I have an Auld Lang Syne earworm, a hangover from a New Year I didn’t even celebrate. I usually eschew the Hootenanny and head to bed at 10.30, shove in earplugs and wait for the firework-loathing dog to slink in, poke his bony elbows into my kidneys and breathe his foul kipper breath over my face. My signature New Year cocktail is three parts relief to two of fomo with a smugness garnish as I wake early and contemplate stripping the house of every glittering shred of festivity, a prospect somehow as appealing as decorating it a few weeks previously. (I revert to puritanical zealot instantly after New Year, grimly relishing the dark months of fingerless gloves and gruel, while my French husband tries in vain to make his decadent, continental epiphany happen, with its greasy wodge of almond galette, filling-menacing charm, and paper crown.) Even so, something about that “old acquaintance” part is stuck in my head, displacing my usual involuntary theme tune (Kung Fu Fighting – you’re welcome).

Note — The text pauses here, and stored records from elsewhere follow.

(* ===== verification/RadixMap.v ===== *)
(** * The persistent radix map

    [crates/graph/src/persistent.rs]: [RadixNode], [PersistentMap] and its
    iterator.  Keys are [u128]; a node at depth [d] splits on the nibble at
    bits [128 - 4 (d + 1)].  The model counts levels instead: a node at depth
    [d] has [RADIX_LEVELS - d] levels below it, so that the recursion of the
    code is structural.  [Arc] sharing is not observable through the operations
    modelled here and nodes are plain values. *)

From stdpp Require Import prelude gmap strings sorting.
From Stdlib Require Import ZArith Lia.
From S2P Require Import Prelude Machine Types.

Local Open Scope Z_scope.

Definition RADIX_BITS : Z := 4.
Definition RADIX_FANOUT : nat := 16.
Definition RADIX_LEVELS : nat := 32.
Definition RADIX_LEAF_CAPACITY : nat := 8.

#[local] Unset Elimination Schemes.
#[local] Set Warnings "-register-all".

Inductive RadixNode (V : Type) :=
| Branch (children : list (option (RadixNode V)))
| Leaf (entries : list (Z * V)).
Arguments Branch {V} children.
Arguments Leaf {V} entries.

#[local] Set Elimination Schemes.

(** [u128::leading_zeros]. *)
Definition leading_zeros (key : Z) : Z := if key =? 0 then 128 else 127 - Z.log2 key.

(** The nibble of [key] a branch with [levels] levels below its children
    splits on: [(key >> shift) & 15] with [shift = 4 * levels]. *)
Definition slot (levels : nat) (key : Z) : nat :=
  Z.to_nat (Z.land (Z.shiftr key (RADIX_BITS * Z.of_nat levels)) (2 ^ RADIX_BITS - 1)).

Section radix.
Context {V E : Type}.
Abbreviation node := (RadixNode V).
Abbreviation Result := (outcome E).

(** [binary_search_by_key] on entries in ascending key order: the position of
    the key, or where to insert it. *)
Fixpoint search (key : Z) (entries : list (Z * V)) : nat + nat :=
  match entries with
  | [] => inr O
  | (stored, _) :: rest =>
      match Z.compare stored key with
      | Eq => inl O
      | Gt => inr O
      | Lt => match search key rest with inl i => inl (S i) | inr i => inr (S i) end
      end
  end.

Definition leaf_get (key : Z) (entries : list (Z * V)) : option V :=
  match search key entries with
  | inl i => snd <$> entries !! i
  | inr _ => None
  end.

(** [children[slot]]. *)
Definition child (children : list (option node)) (i : nat) : option node := mjoin (children !! i).

(** The loop of [PersistentMap::get]. *)
Fixpoint get_node (levels : nat) (n : node) (key : Z) : option V :=
  match n with
  | Branch children =>
      match levels with
      | O => None
      | S l => match child children (slot l key) with Some c => get_node l c key | None => None end
      end
  | Leaf entries => leaf_get key entries
  end.

(** [get_radix_mut]: the value and the node with that value replaced. *)
Fixpoint get_radix_mut (levels : nat) (n : node) (key : Z) : option (V * (V → node)) :=
  match n with
  | Branch children =>
      match levels with
      | O => None
      | S l =>
          match child children (slot l key) with
          | Some c =>
              '(v, put) ← get_radix_mut l c key;
              Some (v, λ v', Branch (<[slot l key := Some (put v')]> children))
          | None => None
          end
      end
  | Leaf entries =>
      match search key entries with
      | inl i =>
          '(_, v) ← entries !! i;
          Some (v, λ v', Leaf (<[i := (key, v')]> entries))
      | inr _ => None
      end
  end.

(** [children.iter().any(Option::is_some)]. *)
Definition any_child (children : list (option node)) : bool :=
  existsb (λ o, match o with Some _ => true | None => false end) children.

Fixpoint remove_radix (levels : nat) (current : option node) (key : Z) : option node * option V :=
  match current with
  | Some (Leaf entries) =>
      match search key entries with
      | inr _ => (current, None)
      | inl i =>
          let removed := snd <$> entries !! i in
          let entries := take i entries ++ drop (S i) entries in
          (match entries with [] => None | _ => Some (Leaf entries) end, removed)
      end
  | Some (Branch children) =>
      match levels with
      | O => (current, None)
      | S l =>
          let s := slot l key in
          let '(replacement, removed) := remove_radix l (child children s) key in
          match removed with
          | None => (current, None)
          | Some _ =>
              let children := <[s := replacement]> children in
              (if any_child children then Some (Branch children) else None, removed)
          end
      end
  | None => (None, None)
  end.

Definition empty_children : list (option node) := repeat None RADIX_FANOUT.

(** Stores an entry in a leaf: [entries[index].1 = value] or
    [entries.insert(index, (key, value))]. *)
Definition leaf_insert (key : Z) (value : V) (entries : list (Z * V))
    : list (Z * V) * option V :=
  match search key entries with
  | inl i => (<[i := (key, value)]> entries, snd <$> entries !! i)
  | inr i => (take i entries ++ (key, value) :: drop i entries, None)
  end.

(** Inserts through one slot of a branch. *)
Definition insert_slot (insert : node → Z → V → Result (node * option V)) (levels : nat)
    (children : list (option node)) (key : Z) (value : V)
    : Result (list (option node) * option V) :=
  let s := slot levels key in
  match child children s with
  | Some c =>
      '(c, previous) ← insert c key value;
      Ok (<[s := Some c]> children, previous)
  | None => Ok (<[s := Some (Leaf [(key, value)])]> children, None)
  end.

Fixpoint split_entries (insert : node → Z → V → Result (node * option V)) (levels : nat)
    (children : list (option node)) (entries : list (Z * V)) : Result (list (option node)) :=
  match entries with
  | [] => Ok children
  | (key, value) :: rest =>
      '(children, _) ← insert_slot insert levels children key value;
      split_entries insert levels children rest
  end.

Fixpoint insert_radix_cow (levels : nat) (n : node) (key : Z) (value : V)
    : Result (node * option V) :=
  match n with
  | Branch children =>
      match levels with
      | O => Abort Panicked
      | S l =>
          '(children, previous) ← insert_slot (insert_radix_cow l) l children key value;
          Ok (Branch children, previous)
      end
  | Leaf entries =>
      let '(entries, previous) := leaf_insert key value entries in
      match levels with
      | O => Ok (Leaf entries, previous)
      | S l =>
          if decide (length entries ≤ RADIX_LEAF_CAPACITY)%nat then Ok (Leaf entries, previous)
          else
            children ← split_entries (insert_radix_cow l) l empty_children entries;
            Ok (Branch children, previous)
      end
  end.

(** ** [PersistentMap] *)

Record PersistentMap := mkMap {
  root : option node;
  root_depth : Z;
  map_len : Z;
}.

Definition PersistentMap_default : PersistentMap := mkMap None 0 0.

Definition levels_below (depth : Z) : nat := Z.to_nat (Z.of_nat RADIX_LEVELS - depth).

Definition len (m : PersistentMap) : Z := map_len m.

Definition get (m : PersistentMap) (key : Z) : option V :=
  n ← root m;
  if leading_zeros key / RADIX_BITS <? root_depth m then None
  else get_node (levels_below (root_depth m)) n key.

Definition contains_key (m : PersistentMap) (key : Z) : bool :=
  match get m key with Some _ => true | None => false end.

(** [while self.root_depth > key_depth]: each round adds a branch whose first
    child is the old root. *)
Fixpoint promote (rounds : nat) (n : node) : node :=
  match rounds with
  | O => n
  | S rounds => promote rounds (Branch (<[0%nat := Some n]> empty_children))
  end.

Definition insert_cow (m : PersistentMap) (key : Z) (value : V)
    : Result (PersistentMap * option V) :=
  let key_depth := Z.min (leading_zeros key / RADIX_BITS) (Z.of_nat RADIX_LEVELS - 1) in
  '(root', depth, previous) ←
    match root m with
    | Some n =>
        let '(n, depth) :=
          match n with
          | Leaf _ => (n, Z.min (root_depth m) key_depth)
          | Branch _ =>
              (promote (Z.to_nat (root_depth m - key_depth)) n, Z.min (root_depth m) key_depth)
          end in
        '(n, previous) ← insert_radix_cow (levels_below depth) n key value;
        Ok (n, depth, previous)
    | None => Ok (Leaf [(key, value)], key_depth, None)
    end;
  let count := match previous with None => map_len m + 1 | Some _ => map_len m end in
  Ok (mkMap (Some root') depth count, previous).

Definition insert (m : PersistentMap) (key : Z) (value : V)
    : Result (PersistentMap * option V) := insert_cow m key value.

Definition get_mut (m : PersistentMap) (key : Z) : option (V * (V → PersistentMap)) :=
  if leading_zeros key / RADIX_BITS <? root_depth m then None
  else
    n ← root m;
    '(v, put) ← get_radix_mut (levels_below (root_depth m)) n key;
    Some (v, λ v', mkMap (Some (put v')) (root_depth m) (map_len m)).

Definition remove (m : PersistentMap) (key : Z) : PersistentMap * option V :=
  if leading_zeros key / RADIX_BITS <? root_depth m then (m, None)
  else
    let '(r, removed) := remove_radix (levels_below (root_depth m)) (root m) key in
    match removed with
    | Some _ => (mkMap r (root_depth m) (saturating_sub (map_len m) 1), removed)
    | None => (m, None)
    end.

(** ** [PersistentMapIter] *)

Record Iter := mkIter { stack : list node; leaf : option (list (Z * V)) }.

Definition iter (m : PersistentMap) : Iter :=
  mkIter (match root m with Some n => [n] | None => [] end) None.

(** [for child in children.iter().rev().flatten() { stack.push(child) }]; the
    head of the list is the top of the stack. *)
Definition push_children (children : list (option node)) (st : list node) : list node :=
  omap id children ++ st.

Fixpoint next (fuel : nat) (it : Iter) : Result (option (Z * V) * Iter) :=
  match fuel with
  | O => Abort OutOfFuel
  | S fuel =>
      match leaf it with
      | Some (e :: rest) => Ok (Some e, mkIter (stack it) (Some rest))
      | _ =>
          match stack it with
          | [] => Ok (None, mkIter [] None)
          | Leaf entries :: st => next fuel (mkIter st (Some entries))
          | Branch children :: st => next fuel (mkIter (push_children children st) None)
          end
      end
  end.

(** A [for] loop over the iterator. *)
Fixpoint collect (fuel : nat) (it : Iter) : Result (list (Z * V)) :=
  match fuel with
  | O => Abort OutOfFuel
  | S fuel' =>
      '(e, it) ← next fuel it;
      match e with
      | None => Ok []
      | Some e => rest ← collect fuel' it; Ok (e :: rest)
      end
  end.

End radix.
Arguments PersistentMap V : clear implicits.
Arguments Iter V : clear implicits.

Section serde.
Context {V : Type}.

(** [Serialize] writes the entries in iteration order; [Deserialize] inserts
    them one by one. *)
Fixpoint visit_map (m : PersistentMap V) (entries : list (Z * V)) : outcome string (PersistentMap V) :=
  match entries with
  | [] => Ok m
  | (key, value) :: rest =>
      '(m, previous) ← insert m key value;
      match previous with
      | Some _ => Err "persistent map contains a duplicate key"%string
      | None => visit_map m rest
      end
  end.

Definition deserialize (entries : list (Z * V)) : outcome string (PersistentMap V) :=
  visit_map PersistentMap_default entries.
End serde.

Definition stable_id_key (id : Z) : Z := Z.shiftl id 64.

Definition stable_id_row (m : PersistentMap Z) (id : Z) : option Z :=
  match get m (stable_id_key id) with Some row => Some row | None => get m id end.

(** Nine keys that share every nibble but the last two split the root leaf. *)
Example nine_keys :
  let m := foldl (λ m k, m ← m; '(m, _) ← insert m k (10 * k); Ok m)
    (Ok PersistentMap_default : Result _) [17; 3; 1; 18; 2; 20; 19; 16; 33] in
  ∃ m', m = Ok m' ∧ len m' = 9 ∧ get m' 18 = Some 180 ∧ get m' 4 = None
        ∧ collect (E := Error) 100 (iter m') = Ok ((λ k, (k, 10 * k)) <$> [1; 2; 3; 16; 17; 18; 19; 20; 33]).
Proof. eexists. split; [vm_compute; reflexivity|]. repeat split. Qed.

I think a lot about “old acquaintance” at the moment. Partly, it’s because returning to my home town three years ago means I live in a nostalgia minefield, everywhere liable to detonate a tiny, usually benign, charge of emotion. The waiter from the pizzeria we went to when my mother couldn’t face cooking is still waitering a few hundred yards away; my biology teacher is teaching my son biology; my schoolfriends’ parents still live in the same streets. At choir practice a woman I did not recognise came over with a card with a cat on. “Do you recognise this cat?” she asked. I didn’t, but it was a birthday card addressed to me, with a 1980s postmark. It had, she said, been kicking around her house for decades, and she had no idea why. I would have run a mile from that feeling of being held in a web of connectedness even a decade ago, but now it’s comforting to be seen and known.